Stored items
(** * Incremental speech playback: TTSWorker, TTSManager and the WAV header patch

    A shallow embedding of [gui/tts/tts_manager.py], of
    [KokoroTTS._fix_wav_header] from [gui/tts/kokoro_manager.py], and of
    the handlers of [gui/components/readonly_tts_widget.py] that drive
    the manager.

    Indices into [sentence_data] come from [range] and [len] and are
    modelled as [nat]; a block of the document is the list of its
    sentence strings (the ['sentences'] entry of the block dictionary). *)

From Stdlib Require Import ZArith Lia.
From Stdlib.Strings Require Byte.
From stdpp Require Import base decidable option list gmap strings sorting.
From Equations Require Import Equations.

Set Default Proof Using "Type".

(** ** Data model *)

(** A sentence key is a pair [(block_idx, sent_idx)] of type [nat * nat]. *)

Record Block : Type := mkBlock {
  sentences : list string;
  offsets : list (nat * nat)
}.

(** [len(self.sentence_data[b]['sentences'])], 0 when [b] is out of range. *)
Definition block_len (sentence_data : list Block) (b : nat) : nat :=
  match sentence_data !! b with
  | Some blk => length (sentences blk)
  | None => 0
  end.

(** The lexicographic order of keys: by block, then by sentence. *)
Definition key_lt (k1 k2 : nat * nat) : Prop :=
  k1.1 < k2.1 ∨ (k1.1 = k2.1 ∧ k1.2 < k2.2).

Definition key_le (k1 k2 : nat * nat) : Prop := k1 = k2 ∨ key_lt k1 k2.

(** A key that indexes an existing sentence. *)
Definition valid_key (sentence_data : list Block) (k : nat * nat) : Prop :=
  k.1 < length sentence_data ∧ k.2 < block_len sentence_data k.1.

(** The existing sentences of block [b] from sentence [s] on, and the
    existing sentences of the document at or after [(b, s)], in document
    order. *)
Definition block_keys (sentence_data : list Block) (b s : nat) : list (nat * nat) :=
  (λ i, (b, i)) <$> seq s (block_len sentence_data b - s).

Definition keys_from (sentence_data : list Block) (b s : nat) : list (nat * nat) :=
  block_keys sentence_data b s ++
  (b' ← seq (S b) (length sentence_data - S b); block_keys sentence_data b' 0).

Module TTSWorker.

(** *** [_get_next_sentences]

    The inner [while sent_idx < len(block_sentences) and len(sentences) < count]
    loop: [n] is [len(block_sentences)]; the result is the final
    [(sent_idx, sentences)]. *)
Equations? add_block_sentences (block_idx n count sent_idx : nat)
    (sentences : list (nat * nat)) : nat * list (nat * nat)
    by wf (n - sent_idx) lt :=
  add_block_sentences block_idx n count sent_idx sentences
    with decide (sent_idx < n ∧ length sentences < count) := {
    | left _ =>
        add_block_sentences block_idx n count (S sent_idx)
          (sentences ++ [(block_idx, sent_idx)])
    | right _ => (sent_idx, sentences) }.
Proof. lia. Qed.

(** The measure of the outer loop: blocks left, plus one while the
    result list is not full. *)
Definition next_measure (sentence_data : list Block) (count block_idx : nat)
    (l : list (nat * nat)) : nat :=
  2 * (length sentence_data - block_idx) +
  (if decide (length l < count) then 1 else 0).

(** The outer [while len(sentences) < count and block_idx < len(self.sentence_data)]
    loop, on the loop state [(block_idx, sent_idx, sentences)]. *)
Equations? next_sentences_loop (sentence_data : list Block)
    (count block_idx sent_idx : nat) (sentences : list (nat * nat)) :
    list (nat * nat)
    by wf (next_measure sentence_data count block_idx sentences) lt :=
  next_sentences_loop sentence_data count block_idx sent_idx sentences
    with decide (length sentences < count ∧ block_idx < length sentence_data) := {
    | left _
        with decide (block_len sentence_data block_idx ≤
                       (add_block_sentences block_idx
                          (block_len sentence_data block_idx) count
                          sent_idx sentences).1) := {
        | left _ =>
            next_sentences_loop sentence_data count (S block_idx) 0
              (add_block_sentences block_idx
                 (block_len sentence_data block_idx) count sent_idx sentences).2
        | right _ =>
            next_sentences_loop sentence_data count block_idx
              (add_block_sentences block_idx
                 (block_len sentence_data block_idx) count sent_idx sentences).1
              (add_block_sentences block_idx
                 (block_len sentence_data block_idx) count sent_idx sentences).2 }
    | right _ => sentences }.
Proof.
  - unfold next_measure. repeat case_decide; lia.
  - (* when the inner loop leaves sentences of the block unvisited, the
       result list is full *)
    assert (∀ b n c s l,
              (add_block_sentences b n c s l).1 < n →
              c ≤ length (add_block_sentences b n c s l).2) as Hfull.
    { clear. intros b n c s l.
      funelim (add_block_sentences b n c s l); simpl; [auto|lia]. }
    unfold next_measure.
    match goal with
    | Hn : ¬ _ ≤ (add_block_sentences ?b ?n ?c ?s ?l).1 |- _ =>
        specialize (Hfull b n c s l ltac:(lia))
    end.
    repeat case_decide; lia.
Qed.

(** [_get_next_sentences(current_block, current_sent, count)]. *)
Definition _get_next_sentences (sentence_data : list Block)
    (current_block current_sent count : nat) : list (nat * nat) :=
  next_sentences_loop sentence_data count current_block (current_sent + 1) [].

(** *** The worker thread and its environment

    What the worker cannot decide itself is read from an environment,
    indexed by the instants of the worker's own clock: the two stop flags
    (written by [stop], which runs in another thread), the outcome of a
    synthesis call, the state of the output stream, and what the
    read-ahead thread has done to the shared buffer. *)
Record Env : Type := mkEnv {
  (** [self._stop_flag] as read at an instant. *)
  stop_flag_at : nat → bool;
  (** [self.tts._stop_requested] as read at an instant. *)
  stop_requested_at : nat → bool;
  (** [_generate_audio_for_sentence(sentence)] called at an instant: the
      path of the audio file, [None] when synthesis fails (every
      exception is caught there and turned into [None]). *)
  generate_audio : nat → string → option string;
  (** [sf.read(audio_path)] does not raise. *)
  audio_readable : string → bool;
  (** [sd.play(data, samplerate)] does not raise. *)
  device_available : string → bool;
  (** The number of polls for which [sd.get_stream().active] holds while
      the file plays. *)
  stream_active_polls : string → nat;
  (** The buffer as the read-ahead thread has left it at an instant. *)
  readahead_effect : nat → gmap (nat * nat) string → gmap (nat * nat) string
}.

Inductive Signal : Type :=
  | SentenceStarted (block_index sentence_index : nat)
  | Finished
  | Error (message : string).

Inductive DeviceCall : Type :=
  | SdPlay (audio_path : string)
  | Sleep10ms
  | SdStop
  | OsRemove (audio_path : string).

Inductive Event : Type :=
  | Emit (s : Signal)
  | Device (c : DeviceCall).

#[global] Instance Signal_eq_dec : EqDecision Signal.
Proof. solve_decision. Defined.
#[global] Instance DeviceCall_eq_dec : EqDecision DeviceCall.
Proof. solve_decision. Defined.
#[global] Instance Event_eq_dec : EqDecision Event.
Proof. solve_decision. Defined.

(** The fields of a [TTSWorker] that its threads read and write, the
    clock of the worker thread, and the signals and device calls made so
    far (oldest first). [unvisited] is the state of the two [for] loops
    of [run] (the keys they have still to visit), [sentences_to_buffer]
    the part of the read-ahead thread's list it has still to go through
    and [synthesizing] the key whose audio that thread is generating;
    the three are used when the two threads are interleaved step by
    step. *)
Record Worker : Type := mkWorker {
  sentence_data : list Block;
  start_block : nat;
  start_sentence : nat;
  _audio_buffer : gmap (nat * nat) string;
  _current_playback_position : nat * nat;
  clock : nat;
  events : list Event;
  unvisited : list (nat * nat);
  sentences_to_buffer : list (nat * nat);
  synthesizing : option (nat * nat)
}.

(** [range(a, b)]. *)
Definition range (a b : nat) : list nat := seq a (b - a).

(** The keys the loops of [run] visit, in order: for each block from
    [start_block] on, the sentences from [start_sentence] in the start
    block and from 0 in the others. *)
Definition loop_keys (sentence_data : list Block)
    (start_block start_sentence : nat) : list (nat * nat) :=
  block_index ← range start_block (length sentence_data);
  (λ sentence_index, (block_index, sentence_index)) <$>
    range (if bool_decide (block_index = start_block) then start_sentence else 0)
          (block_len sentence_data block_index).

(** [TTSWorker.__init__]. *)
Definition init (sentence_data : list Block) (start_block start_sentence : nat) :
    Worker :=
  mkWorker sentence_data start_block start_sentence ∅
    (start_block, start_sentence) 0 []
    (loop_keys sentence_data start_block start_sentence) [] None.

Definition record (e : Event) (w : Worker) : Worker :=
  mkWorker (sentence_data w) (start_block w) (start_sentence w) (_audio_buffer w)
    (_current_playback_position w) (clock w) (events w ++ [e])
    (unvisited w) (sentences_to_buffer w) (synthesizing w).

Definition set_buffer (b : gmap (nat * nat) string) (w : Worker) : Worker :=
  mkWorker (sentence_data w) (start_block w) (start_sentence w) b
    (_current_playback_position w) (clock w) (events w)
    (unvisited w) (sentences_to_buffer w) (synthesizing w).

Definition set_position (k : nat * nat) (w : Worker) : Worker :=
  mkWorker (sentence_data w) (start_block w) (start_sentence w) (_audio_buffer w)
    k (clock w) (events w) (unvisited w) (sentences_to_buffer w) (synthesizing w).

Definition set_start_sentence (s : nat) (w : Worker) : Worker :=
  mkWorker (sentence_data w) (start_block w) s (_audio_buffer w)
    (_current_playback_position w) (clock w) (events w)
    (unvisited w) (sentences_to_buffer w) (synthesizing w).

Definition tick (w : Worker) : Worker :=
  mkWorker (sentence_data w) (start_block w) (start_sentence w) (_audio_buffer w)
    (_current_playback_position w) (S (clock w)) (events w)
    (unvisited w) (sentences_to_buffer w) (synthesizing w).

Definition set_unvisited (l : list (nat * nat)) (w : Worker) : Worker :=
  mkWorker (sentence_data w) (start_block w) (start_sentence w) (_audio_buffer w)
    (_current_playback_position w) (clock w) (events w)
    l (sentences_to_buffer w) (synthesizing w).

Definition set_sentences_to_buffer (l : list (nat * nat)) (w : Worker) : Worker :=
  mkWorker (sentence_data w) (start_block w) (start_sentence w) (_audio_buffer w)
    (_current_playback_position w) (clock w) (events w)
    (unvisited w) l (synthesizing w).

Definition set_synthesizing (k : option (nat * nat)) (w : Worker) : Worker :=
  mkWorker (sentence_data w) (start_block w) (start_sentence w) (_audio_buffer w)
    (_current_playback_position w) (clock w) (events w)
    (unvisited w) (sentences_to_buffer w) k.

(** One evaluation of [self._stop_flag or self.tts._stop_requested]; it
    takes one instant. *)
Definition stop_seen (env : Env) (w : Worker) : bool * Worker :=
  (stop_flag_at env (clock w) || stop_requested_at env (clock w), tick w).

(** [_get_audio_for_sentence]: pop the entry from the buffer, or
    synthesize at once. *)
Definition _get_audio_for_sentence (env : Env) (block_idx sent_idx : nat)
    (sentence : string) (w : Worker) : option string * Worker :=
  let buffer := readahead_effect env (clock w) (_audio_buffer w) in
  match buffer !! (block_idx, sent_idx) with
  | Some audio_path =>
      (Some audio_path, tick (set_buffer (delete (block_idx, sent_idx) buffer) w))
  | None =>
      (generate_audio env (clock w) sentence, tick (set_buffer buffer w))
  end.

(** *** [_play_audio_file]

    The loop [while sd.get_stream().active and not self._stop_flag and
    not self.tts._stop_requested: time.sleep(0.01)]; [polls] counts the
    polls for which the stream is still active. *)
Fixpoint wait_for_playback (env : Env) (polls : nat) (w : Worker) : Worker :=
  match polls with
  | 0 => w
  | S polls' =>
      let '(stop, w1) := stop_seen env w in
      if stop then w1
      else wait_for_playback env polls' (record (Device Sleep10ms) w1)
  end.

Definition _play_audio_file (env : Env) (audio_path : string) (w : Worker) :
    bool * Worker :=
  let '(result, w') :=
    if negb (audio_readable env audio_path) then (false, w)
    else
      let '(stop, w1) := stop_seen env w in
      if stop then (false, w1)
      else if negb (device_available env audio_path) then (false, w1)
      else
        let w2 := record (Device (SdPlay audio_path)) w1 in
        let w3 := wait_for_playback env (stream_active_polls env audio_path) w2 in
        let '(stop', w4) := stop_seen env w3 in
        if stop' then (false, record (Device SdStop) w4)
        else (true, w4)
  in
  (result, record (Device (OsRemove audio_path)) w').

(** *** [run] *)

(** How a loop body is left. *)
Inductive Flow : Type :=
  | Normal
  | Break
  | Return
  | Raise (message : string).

TO DO
Which lines in the data above hold the word "that"? Return each of them.

EXPECTED ANSWER
    the handlers of [gui/components/readonly_tts_widget.py] that drive
(** A key that indexes an existing sentence. *)
(** The fields of a [TTSWorker] that its threads read and write, the
    and [synthesizing] the key whose audio that thread is generating;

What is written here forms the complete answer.